What to do:
Each line holding the string "false" is to be copied from the data.

Information shown:
(** [Date.parse(text)] for texts of the schema's shape
    [YYYY-MM-DDThh:mm:ss.mmmZ]. *)
Definition Date_ms (text : jsstr) : jsnum_opt :=
  if negb (length text =? 24)%nat then None else
  '(y, mo, d, h, mi, sec, f) ← scan_instant text;
  t ← Date_parse y mo d h mi sec;
  if (h =? 24) && negb (of_base 10 f =? 0) then None else Some (t * 1000 + of_base 10 f).

Definition n_lt (a b : jsnum_opt) : bool :=
  match a, b with Some x, Some y => x <? y | _, _ => false end.
Definition n_le (a b : jsnum_opt) : bool :=
  match a, b with Some x, Some y => x <=? y | _, _ => false end.
Definition n_sub (a b : jsnum_opt) : jsnum_opt :=
  match a, b with Some x, Some y => Some (x - y) | _, _ => None end.

(** ** Messages *)

Record ProbeClaimBinding := MkProbeClaimBinding {
  pb_nodeId : jsstr; pb_bootId : jsstr; pb_sessionEpoch : Z; pb_snapshotGeneration : Z;
  pb_assignmentId : jsstr; pb_forwardId : jsstr; pb_forwardRevision : Z; pb_deploymentGeneration : Z;
  pb_bindingFence : Z; pb_configDigest : jsstr; pb_egressPolicyRevision : Z;
}.

(** The members that identify the Agent process and its Probe instance. *)
Record Machine := MkMachine {
  pm_nodeId : jsstr; pm_bootId : jsstr; pm_sessionEpoch : Z; pm_instanceId : jsstr;
  pm_instanceGeneration : Z;
}.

Response:
  match a, b with Some x, Some y => x <? y | _, _ => false end.
  match a, b with Some x, Some y => x <=? y | _, _ => false end.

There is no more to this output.